Or at least that was what I thought until I caught sight of Churro, the class hamster, crawling from Jasmine’s arm to her shoulder.
This is the part where things got tricky. And despite what you may have heard—despite the jam-packed file in the principal’s office detailing my “problematic” history at Boring Elementary—I’m not the sort of kid who goes looking for trouble. If anything, trouble goes looking for me. Unfortunately, on that day, I walked right into its trap.
Normally, if I saw something like that, I’d just mind my own business and pretend not to notice that Jasmine had nicked the hamster from his habitat without asking permission.
But when I saw how the monster’s gleaming red eyes tracked Churro’s every move—the way its long, spiky tongue quivered in anticipation of yet another class pet to make a meal of—well, clearly something had to be done. Thing was, none of my options were good.
If I made a grab for Churro, Jasmine would make a huge scene, thereby wrecking my chance to finish the school year incident-free
If I kept going, our beloved class hamster would meet the same fate as our beloved class fish—which, despite no one noticing its absence, didn’t make it any less tragic.
I gulped, torn between two possible futures.
One where I’d be an accomplice to a hamster murder but could possibly start junior high with a clean slate.
The other where I’d be voted Class Weirdo for the rest of my life.
Before me, Ms. Rossi impatiently waved the hall pass.

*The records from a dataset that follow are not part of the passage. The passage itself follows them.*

(** The steps before the volume is read. *)
Lemma perform_handshake_run client (l : Link Rd Wr) :
  varint_reader_ok (ln_reader l) ->
  let '((l', _), result) := perform_handshake client (l, None) in
  match result with
  | Ok hs => varint_reader_ok (ln_reader l') /\ device_info_ok (hs_device_info hs) /\
      exists t, handshake_of client hs t /\ ln_log l' = ln_log l ++ t
  | Err e => handshake_error e
  | Panic => False
  end.
Proof.
  intros Hl. set (steps := 
    let! configure := wait_for_handshake_message configure "configuration" in
    let features := Features.bitand (wrap_u32 (rc_features configure)) IMPLEMENTED_FEATURES in
    let! info := ret (ok_or (rc_device_info configure)
      (tv_protocol_error "RemoteConfigure omitted device information")) in
    let! device_info := ret (validated_device_info info) in
    let! _ := on_link (write_remote (configure_reply features client) "configuration reply") in
    let! _ := wait_for_handshake_message set_active "set-active request" in
    let! _ := on_link (write_remote (set_active_reply features) "set-active reply") in
    let! start := wait_for_handshake_message start "remote-start notification" in
    ret (Ok (device_info, features, powered_on start)) : handshake (AndroidTvDeviceInfo * AndroidTvRemoteFeatures * bool)).
  assert (Hrun : shakes steps (fun '(i, f, p) vs t => device_info_ok i /\
    handshake_of client (MkHandshake i f p (list.last vs)) t)).
  { unfold steps, wait_for_handshake_message.
    eapply shakes_bind; [apply wait_for_handshake_shakes|]. intros cfg vs1 t1 Hw1. set (features := Features.bitand _ _).
    eapply shakes_bind with (S := fun i vs t => rc_device_info cfg = Some i /\ vs = [] /\ t = []).
    { apply shakes_ret. by destruct (rc_device_info cfg). }
    intros info ? ? (Hinfo & -> & ->). eapply shakes_bind with (S := fun i vs t =>
      (i = MkTvDeviceInfo (rd_model info) (rd_vendor info) (rd_app_version info) /\ device_info_ok i) /\ vs = [] /\ t = []).
    { apply shakes_ret. eapply yields_weaken; [apply validated_device_info_yields|]. by intros i Hi. }
    intros device_info ? ? ([Hi Hok] & -> & ->).
    eapply shakes_bind; [apply write_remote_shakes|]. intros ? ? ? [-> ->].
    eapply shakes_bind; [apply wait_for_handshake_shakes|]. intros act vs2 t2 Hw2.
    eapply shakes_bind; [apply write_remote_shakes|]. intros ? ? ? [-> ->].
    eapply shakes_bind; [apply wait_for_handshake_shakes|]. intros st vs3 t3 Hw3.
    apply shakes_ret. cbn [yields app]. split; [done|].
    exists cfg, info, act, st, vs1, vs2, vs3, t1, t2, t3. cbn [hs_device_info hs_features hs_powered_on hs_volume].
    split_and!; try done; by rewrite app_nil_r. }
  specialize (Hrun l None Hl).
  assert (Heq : perform_handshake client (l, None) =
    let '((l', v'), r) := steps (l, None) in
    ((l', v'), let? x := r in Ok (MkHandshake (fst (fst x)) (snd (fst x)) (snd x) v'))).
  { unfold perform_handshake, steps, bind_eff, current_volume, ret. repeat (case_match; try done). all: simplify_eq/=; done. }
  rewrite Heq. destruct (steps (l, None)) as [[l' v'] [[[i f] p]|e|]]; cbn [bind]; [|done..].
  destruct Hrun as (Hl' & vs & t & [Hi Hh] & -> & Hlog). split_and!; try done. exists t. split; [|done].
  unfold latest. by destruct (list.last vs).
Qed.

(** C25: A session starts only after a complete handshake.  The log of a
    started session is one complete handshake: the device's configuration, heard
    within 32 messages, the configuration reply, the activation request, heard
    within 32 messages, the activation reply, and the start notification, heard
    within 32 messages; every message heard decodes and is no error, each ping
    among them is answered at once with its value, and nothing else is written.
    The session's features are the ones the device's configuration advertises
    and the library implements, and both replies carry them; the device's texts
    are the configuration's, bounded and printable; the power state is the
    start notification's; the volume is the last one any message reported and
    has a nonzero maximum and a level within it; there are no events or replies
    yet.  Otherwise the error is the transport's, a time-out or a protocol
    error; nothing panics. *)
Theorem session_start_spec (late : bool) (stream : Rd) (writer : Wr) (client : AndroidTvRemoteClientInfo) :
  match session_start late (MkLink stream VarintReader.new writer []) client with
  | Ok (MkEstablished s device_info features) =>
    handshake_of client (MkHandshake device_info features (rm_power s) (rm_volume s)) (ln_log (rm_link s)) /\
    device_info_ok device_info /\ volume_opt_ok (rm_volume s) /\
    varint_reader_ok (ln_reader (rm_link s)) /\ rm_events s = [] /\ rm_replies s = []
  | Err e => handshake_error e
  | Panic => False
  end.
Proof.
  unfold session_start. destruct late; [done|].
  pose proof (perform_handshake_run client (MkLink stream VarintReader.new writer []) varint_reader_new_ok) as Hs.
  destruct (perform_handshake client _) as [[l v] [hs|e|]]; cbn [bind]; [|done|done].
  destruct Hs as (Hl & Hinfo & t & Hh & Hlog). cbn. rewrite Hlog. cbn.
  assert (hs = MkHandshake (hs_device_info hs) (hs_features hs) (hs_powered_on hs) (hs_volume hs)) as <- by (by destruct hs).
  split_and!; try done. by eapply handshake_volume.
Qed.
End Task.

(** ** Diagnostics *)

Lemma scan_field_encode f post :
  field_ok f -> 1 <= field_number f -> scan_field (encode_tagged f ++ post) = Some (field_number f, post).
Proof.
  intros Hf Hn. unfold scan_field.
  assert (Htag : forall n w rest, 1 <= n < 2 ^ 29 -> 0 <= w < 8 ->
    scan_varint (encode_varint (n * 8 + w) ++ rest) = Some (n * 8 + w, rest) /\
    Z.shiftr (n * 8 + w) 3 = n /\ Z.land (n * 8 + w) 7 = w /\ ((u32_max <? n) || (n =? 0)) = false).
  { intros n w rest Hr Hw. split; [apply scan_varint_encode; lia|]. destruct (tag_parts n w ltac:(lia) Hw) as [-> ->].
    split_and!; try done. unfold u32_max. apply orb_false_iff. split; [apply Z.ltb_ge|apply Z.eqb_neq]; lia. }
  destruct f as [n v|n d|n d|n d]; cbn [field_ok field_number encode_tagged] in *; rewrite <- !app_assoc.
  - destruct (Htag n 0 (encode_varint v ++ post) ltac:(lia) ltac:(lia)) as (Hs & Hf' & Hw & Hc). rewrite Z.add_0_r in *.
    rewrite Hs. cbn [mbind option_bind]. rewrite Hf', Hc, Hw. by rewrite scan_varint_encode by lia.
  - destruct (Htag n 2 (encode_varint (Z.of_nat (length d)) ++ d ++ post) ltac:(lia) ltac:(lia)) as (Hs & Hf' & Hw & Hc).
    rewrite Hs. cbn [mbind option_bind]. rewrite Hf', Hc, Hw, scan_varint_encode by lia. cbn [mbind option_bind].
    destruct (Z.ltb_spec (Z.of_nat (length (d ++ post))) (Z.of_nat (length d))) as [Hlt|]; [rewrite length_app in Hlt; lia|].
    by rewrite Nat2Z.id, drop_app_length.
  - destruct (Htag n 5 (d ++ post) ltac:(lia) ltac:(lia)) as (Hs & Hf' & Hw & Hc).
    rewrite Hs. cbn [mbind option_bind]. rewrite Hf', Hc, Hw. destruct Hf as (_ & _ & Hd).
    destruct (Nat.ltb_spec (length (d ++ post)) 4) as [Hlt|]; [rewrite length_app in Hlt; lia|]. by rewrite drop_app_length'.
  - destruct (Htag n 1 (d ++ post) ltac:(lia) ltac:(lia)) as (Hs & Hf' & Hw & Hc).
    rewrite Hs. cbn [mbind option_bind]. rewrite Hf', Hc, Hw. destruct Hf as (_ & _ & Hd).
    destruct (Nat.ltb_spec (length (d ++ post)) 8) as [Hlt|]; [rewrite length_app in Hlt; lia|]. by rewrite drop_app_length'.
Qed.

(** The diagnostic scanner lists the field numbers of a well-formed message in
    order, whatever their wire types. *)
Theorem top_level_field_numbers_spec (l : list Field) :
  Forall (fun f => field_ok f /\ 1 <= field_number f) l ->
  top_level_field_numbers (concat (map encode_tagged l)) = Some (field_number <$> l).
Proof.
  unfold top_level_field_numbers.
  assert (Hgo : forall fuel l fields, Forall (fun f => field_ok f /\ 1 <= field_number f) l ->
    (length (concat (map encode_tagged l)) <= fuel)%nat ->
    top_level_go fuel (concat (map encode_tagged l)) fields = Some (fields ++ (field_number <$> l))).
  { clear. induction fuel as [|fuel IH]; intros l fields Hl Hf.
    - pose proof (tagged_count l). destruct l; [cbn; by rewrite app_nil_r|cbn in *; lia].
    - destruct l as [|f l]; [cbn; by rewrite app_nil_r|]. apply Forall_cons_iff in Hl as [[Hok Hn] Hl].
      cbn [map concat] in *. rewrite length_app in Hf.
      assert (Hpos : (0 < length (encode_tagged f))%nat).
      { rewrite encode_tagged_split, length_app. pose proof (encode_varint_length (field_tag f)). lia. }
      pose proof (scan_field_encode f (concat (map encode_tagged l)) Hok Hn) as Hp.
      destruct (encode_tagged f ++ concat (map encode_tagged l)) as [|b d] eqn:Hd.
      { apply app_eq_nil in Hd as [Hd _]. rewrite Hd in Hpos. cbn in Hpos. lia. }
      cbn [top_level_go]. rewrite Hp. cbn [mbind option_bind]. rewrite IH; [|done|lia].
      by rewrite <- app_assoc. }
  intros Hl. by rewrite Hgo.
Qed.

Beside me, the monster’s tongue rolled toward its prey, as Jasmine, oblivious to everything but me, whined, “Tell Max to stop staring! He’s giving me the creeps
The girl with a hideous monster on her head said I
was giving her
the creeps. If the situation weren’t so urgent, I would’ve laughed. But with Churro just one flick of the tongue away from annihilation, I knew I could never live with myself if I didn’t at least try to save him.
My arm shot out before me.
My fingers made a grab for Churro’s warm, furry belly.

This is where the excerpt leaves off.